The Maryland General Corporation Law (“MGCL”) requires a corporation (unless its charter provides otherwise, which the Company’s charter does not) to indemnify a director or officer who has been successful, on the merits or otherwise, in the defense of any proceeding to which he or she is made or threatened to be made a party by reason of his or her service in that capacity, or in the defense of any claim, issue or matter in the proceeding, against reasonable expenses incurred by the director or officer in connection with the proceeding, claim, issue or matter. The MGCL permits a Maryland corporation to indemnify its present and former directors and officers, among others, against judgments, penalties, fines, settlements and reasonable expenses actually incurred by them in connection with any proceeding to which they may be made or are threatened to be made a party by reason of their service in those or other capacities unless it is established that:

 

    the act or omission of the director or officer was material to the matter giving rise to the proceeding and:

 

    was committed in bad faith; or

 

    was the result of active and deliberate dishonesty;

 

    the director or officer actually received an improper personal benefit in money, property or services; or

 

    in the case of any criminal proceeding, the director or officer had reasonable cause to believe that the act or omission was unlawful.

Under the MGCL, a Maryland corporation may not, however, indemnify a director or officer for an adverse judgment in a suit by or in the right of the corporation or if the director or officer was adjudged liable on the basis that personal benefit was improperly received. Notwithstanding the foregoing, unless limited by the charter (which the Company’s charter does not), a court of appropriate jurisdiction, upon application of a director or officer, may order indemnification if it determines that the director or officer is fairly and reasonably entitled to indemnification in view of all the relevant circumstances, whether or not the director or officer met the standards of conduct described above or has been adjudged liable on the basis that a personal benefit was improperly received, but such indemnification shall be limited to expenses.

In addition, the MGCL permits a Maryland corporation to advance reasonable expenses to a director or officer, without requiring a preliminary determination of the director’s or officer’s ultimate entitlement to indemnification, upon the corporation’s receipt of:

 

    a written affirmation by the director or officer of his or her good faith belief that he or she has met the standard of conduct necessary for indemnification by the corporation; and

 

    a written undertaking by the director or officer or on the director’s or officer’s behalf to repay the amount paid or reimbursed by the corporation if it is ultimately determined that the director or officer did not meet the standard of conduct.

The Company’s charter obligates the Company to indemnify:

 

    its directors and officers, whether serving the Company or at its request any other entity, to the fullest extent required or permitted by Maryland law in effect from time to time, including the advance of expenses under the procedures and to the full extent permitted by law; and

 

    other employees and agents to such extent as shall be authorized by the Board of Directors or the Company’s bylaws and be permitted by law.

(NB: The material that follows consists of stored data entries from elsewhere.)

(** At most one running bus-listener task per channel. *)
Definition at_most_one_listener (s : Manager) : Prop :=
  forall t1 t2 ch, tasks s !! t1 = Some (mkTask ch Running) ->
    tasks s !! t2 = Some (mkTask ch Running) -> t1 = t2.

(** Fan-out to the snapshot [ids] of the message [m] from state [s], with
    outcome [res], isolates transport failures: no exception reaches the
    caller; a snapshot id whose send raises is torn down; a snapshot id
    whose send succeeds received [m]; every connection whose send
    succeeds stays registered. *)
Definition fan_out_isolated (send_raises : nat -> bool) (ids : gset string)
    (m : WebSocketMessage) (s : Manager) (res : Manager * Result unit) : Prop :=
  snd res = Ok tt /\
  forall c h, active_connections s !! c = Some h ->
    (c ∈ ids -> send_raises h = true ->
       active_connections (fst res) !! c = None /\
       connection_info (fst res) !! c = None) /\
    (c ∈ ids -> send_raises h = false -> In (h, m) (sent (fst res))) /\
    (send_raises h = false -> active_connections (fst res) !! c = Some h).

(** ** Scenarios *)

Definition subscribe_frame (ch : string) : option JVal :=
  Some (JObj [("type", JStr "subscribe"); ("data", JObj [("channel", JStr ch)])]).
Definition unsubscribe_frame (ch : string) : option JVal :=
  Some (JObj [("type", JStr "unsubscribe"); ("data", JObj [("channel", JStr ch)])]).

(** User 1 of tenant 7 opens connection ["1_aaaaaaaa"] on websocket 10. *)
Definition open_a : Event := EvOpen 10 1 7 "aaaaaaaa" 0.
(** User 2 of tenant 7 opens connection ["2_bbbbbbbb"] on websocket 11. *)
Definition open_b : Event := EvOpen 11 2 7 "bbbbbbbb" 0.

(** The client subscribes again to the auto-subscribed ["tenant:broadcast"],
    then unsubscribes from it once. *)
Definition duplicate_subscribe_run (pv : Validators) : Manager :=
  run_events never_raises_nat never_raises_key pv
    [open_a; EvFrame "1_aaaaaaaa" (subscribe_frame "tenant:broadcast") 1;
     EvFrame "1_aaaaaaaa" (unsubscribe_frame "tenant:broadcast") 2]
    empty_manager.

(** The state after [open_a]. *)
Definition opened_a : Manager :=
  fst (endpoint_open never_raises_nat never_raises_key 10 1 7 "aaaaaaaa" 0 [] empty_manager).

(** A connection opens (with its two auto-subscriptions) and closes. *)
Definition open_close_run : Manager :=
  fst (disconnect never_raises_key "1_aaaaaaaa" opened_a).

(** A connection opens at time 0 and never sends a heartbeat; the monitor
    scans at time 200. *)
Definition open_timeout_run : Manager :=
  fst (heartbeat_scan never_raises_key 200 opened_a).

(** A unsubscribes as the last subscriber of ["deals"] (task 3 is
    cancelled), B subscribes to ["deals"] before task 3 has processed its
    cancellation (task 4 starts), task 3 then ends, and A subscribes
    again (task 5 starts). *)
Definition resubscribe_race_run (pv : Validators) : Manager :=
  run_events never_raises_nat never_raises_key pv
    [open_a; open_b;
     EvFrame "1_aaaaaaaa" (subscribe_frame "deals") 1;
     EvFrame "1_aaaaaaaa" (unsubscribe_frame "deals") 2;
     EvFrame "2_bbbbbbbb" (subscribe_frame "deals") 3;
     EvTaskExit 3;
     EvFrame "1_aaaaaaaa" (subscribe_frame "deals") 4]
    empty_manager.

(** ** Further operations of the manager and of the endpoints *)

(** [get_connection_stats] (served by [GET /ws/stats]). *)
Record ConnectionStats := mkConnectionStats {
  total_connections : nat;
  users_connected : nat;
  tenants_active : nat;
  active_channels : nat;
  redis_subscriptions : nat
}.

Definition get_connection_stats (s : Manager) : ConnectionStats :=
  mkConnectionStats (size (active_connections s)) (size (user_connections s))
    (size (tenant_connections s)) (size (channel_subscriptions s))
    (size (redis_tasks s)).

(** The answer of [broadcast_to_tenant]: the success body, or the
    [HTTPException] with status 400 (its [detail], [str(e)], is not
    modelled). *)
Inductive BroadcastResponse := BroadcastSent | BadRequest.

Section Further_ops.

Variable send_raises : nat -> bool.
Variable redis_raises : string -> bool.
(** [uuid.UUID(s)]: [None] when it raises [ValueError]. *)
Variable uuid_of_string : string -> option Z.
(** pydantic's leaf validators. *)
Variable pv : Validators.

(** [WebSocketNotification] built from the decoded bus message as keyword arguments: a non-mapping raises
    [TypeError]; otherwise every field is validated and any failure raises
    [ValidationError]: the required [type] and [channel] must be strings
    and [data] an object; [timestamp] (default [utcnow()]) must be a valid
    [datetime], [user_id] and [tenant_id] (default [None]) [None] or a
    valid [int] and [uuid.UUID].  Unknown keys are ignored. *)
Definition parse_notification (v : JVal) : M WebSocketNotification :=
  match v with
  | JObj kvs =>
      let timestamp_ok := match dict_get "timestamp" kvs with
                          | None => true
                          | Some w => datetime_ok pv w
                          end in
      let ids_ok := optional_ok (int_ok pv) (dict_get "user_id" kvs) &&
                    optional_ok (uuid_ok pv) (dict_get "tenant_id" kvs) in
      match dict_get "type" kvs, dict_get "channel" kvs, dict_get "data" kvs with
      | Some (JStr t), Some (JStr ch), Some (JObj d) =>
          if timestamp_ok && ids_ok then ret (mkNotification t ch d)
          else raise ValidationError
      | _, _, _ => raise ValidationError
      end
  | _ => raise TypeError
  end.

(** The body of [async for message in pubsub.listen()] in
    [_redis_subscription_handler(channel)], for one bus message of type
    [ptype]; [data] is the result of [json.loads(message['data'])],
    [None] when it raises (a [ValueError]; the inner
    [except Exception] catches every exception alike).  [channel] is the
    dict key of the channel the listener was started for. *)
Definition redis_message_received (channel : ChanKey) (ptype : string) (data : option JVal)
    : M unit :=
  if String.eqb ptype "message" then
    try_except
      (v <- match data with Some v => ret v | None => raise ValidationError end ;;
       notification <- parse_notification v ;;
       send_to_channel send_raises redis_raises channel notification)
      (fun _ => ret tt)
  else ret tt.

(** [broadcast_to_tenant] ([POST /ws/broadcast/{tenant_id}]). *)
Definition broadcast_to_tenant (tenant_id : string) (message : list (string * JVal))
    : M BroadcastResponse :=
  try_except
    (match uuid_of_string tenant_id with
     | None => raise ValidationError
     | Some t =>
         send_to_tenant send_raises redis_raises t
           (mkNotification "admin_broadcast" "tenant:broadcast" message) ;;;
         ret BroadcastSent
     end)
    (fun _ => ret BadRequest).

End Further_ops.

(** ** Invariants kept by the code *)

(** No key of the index maps to the empty set. *)
Definition no_empty_entry {K} `{Countable K} (m : gmap K (gset string)) : Prop :=
  forall k X, m !! k = Some X -> X ≠ ∅.

(** [active_connections] and [connection_info] have the same keys, and the
    user and tenant indexes hold no empty set. *)
Definition registry_ok (s : Manager) : Prop :=
  (forall c, is_Some (active_connections s !! c) <-> is_Some (connection_info s !! c)) /\
  no_empty_entry (user_connections s) /\ no_empty_entry (tenant_connections s).

(** [m] keeps [registry_ok], whether it returns or raises. *)
Definition preserves {A} (m : M A) : Prop :=
  forall s, registry_ok s -> registry_ok (fst (m s)).

(** The message of one queued offline notification, as [websocket_endpoint]
    sends it. *)
Definition offline_message (n : JVal) : WebSocketMessage :=
  mkMessage NOTIFICATION [("type", JStr "offline_notification"); ("data", n)].

(** Users 1 and 2 of tenant 7 have both opened a connection: both are
    subscribed to ["tenant:broadcast"]. *)
Definition opened_a_b : Manager :=
  fst (endpoint_open never_raises_nat never_raises_key 11 2 7 "bbbbbbbb" 0 [] opened_a).

(** Validators for the examples: a [datetime] or an [int] is a JSON
    number, a UUID a string of 36 characters. *)
Definition sample_validators : Validators :=
  mkValidators (fun w => match w with JNum _ => true | _ => false end)
               (fun w => match w with JNum _ => true | _ => false end)
               (fun w => match w with JStr u => Nat.eqb (String.length u) 36 | _ => false end).

(** A [uuid.UUID] parser that accepts only the text ["7"]. *)
Definition uuid_only_7 (s : string) : option Z :=
  if String.eqb s "7" then Some 7%Z else None.

(** ** Claims checked on concrete runs *)

(** C1: the registry invariant "a registered connection is in the index
    set of channel X iff X is in its subscriptions" fails after the client
    subscribes again to an auto-subscribed channel and then unsubscribes
    from it once: [subscriptions] is a list that records the channel twice
    and loses one copy, while the index set is emptied and pruned.  The
    frames carry no [timestamp] nor [message_id]: the run is the same
    whatever the validators. *)
Theorem C1_resubscribe_desyncs_channel_index (pv : Validators) :
  ~ subscriptions_match_index (duplicate_subscribe_run pv).
Proof.
  intros H.
  destruct (H "1_aaaaaaaa"
              (mkConnectionInfo "1_aaaaaaaa" 1 7 0 0
                 [KStr "user:1:notifications"; KStr "tenant:broadcast"])
              "tenant:broadcast") as [_ Hin].
  - vm_compute. reflexivity.
  - assert (Hnot : bool_decide ("1_aaaaaaaa" ∈ dd_get
              (channel_subscriptions (duplicate_subscribe_run pv)) "tenant:broadcast") = false)
      by (vm_compute; reflexivity).
    apply bool_decide_eq_false in Hnot. apply Hnot, Hin. simpl. auto.
Qed.

(** C2: after one connection opens (auto-subscribing to its two default
    channels) and disconnects, the channel index still maps both channels
    to the empty set: [disconnect] discards the id from each channel set
    but never prunes the emptied entries. *)
Theorem C2_disconnect_leaves_empty_channel_entries :
  ~ no_empty_index_entry open_close_run /\
  channel_subscriptions open_close_run !! KStr "tenant:broadcast" = Some ∅ /\
  channel_subscriptions open_close_run !! KStr "user:1:notifications" = Some ∅.
Proof.
  split; [| vm_compute; split; reflexivity].
  intros H. destruct (H 0%Z ∅) as [_ [_ Hc]].
  apply (Hc "tenant:broadcast"); [vm_compute; reflexivity | reflexivity].
Qed.

(** C3: neither an explicit [disconnect] nor the heartbeat eviction of the
    last subscriber of a channel stops the channel's bus listener: the
    channel index is empty while the task stays registered and running
    (it was never cancelled). *)
Theorem C3_disconnect_keeps_bus_listener :
  dd_get (channel_subscriptions open_close_run) "tenant:broadcast" = ∅ /\
  redis_tasks open_close_run !! KStr "tenant:broadcast" = Some 1 /\
  tasks open_close_run !! 1 = Some (mkTask "tenant:broadcast" Running) /\
  active_connections open_timeout_run = ∅ /\
  dd_get (channel_subscriptions open_timeout_run) "tenant:broadcast" = ∅ /\
  redis_tasks open_timeout_run !! KStr "tenant:broadcast" = Some 1 /\
  tasks open_timeout_run !! 1 = Some (mkTask "tenant:broadcast" Running).
Proof. vm_compute. repeat split. Qed.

The Company’s charter limits the liability of the directors and officers of the Company to the Company and its stockholders for money damages to the fullest extent permitted by Section 5-418 of the Courts and Judicial Proceedings Code of Maryland (or its successor) as such provisions may be amended from time to time.

The Company’s bylaws also require the Company, to the fullest extent required or permitted by applicable law, to indemnify any person who is or was, or is the personal representative of a deceased person who was, a director, officer, employee, or agent of the Company against any judgments, penalties, fines, settlements and reasonable expenses and any other liabilities to the fullest extent permitted by Maryland law as in effect from time to time; provided that, unless applicable law otherwise requires, indemnification shall be contingent upon a determination, by a majority of the Board of Directors or a duly designated committee thereof, in each case consisting of directors not, at the time, parties to the proceeding, or by duly appointed special legal counsel, that indemnification is proper in the circumstances because such director, officer, employee, or agent has met the applicable standard of conduct prescribed by Maryland law.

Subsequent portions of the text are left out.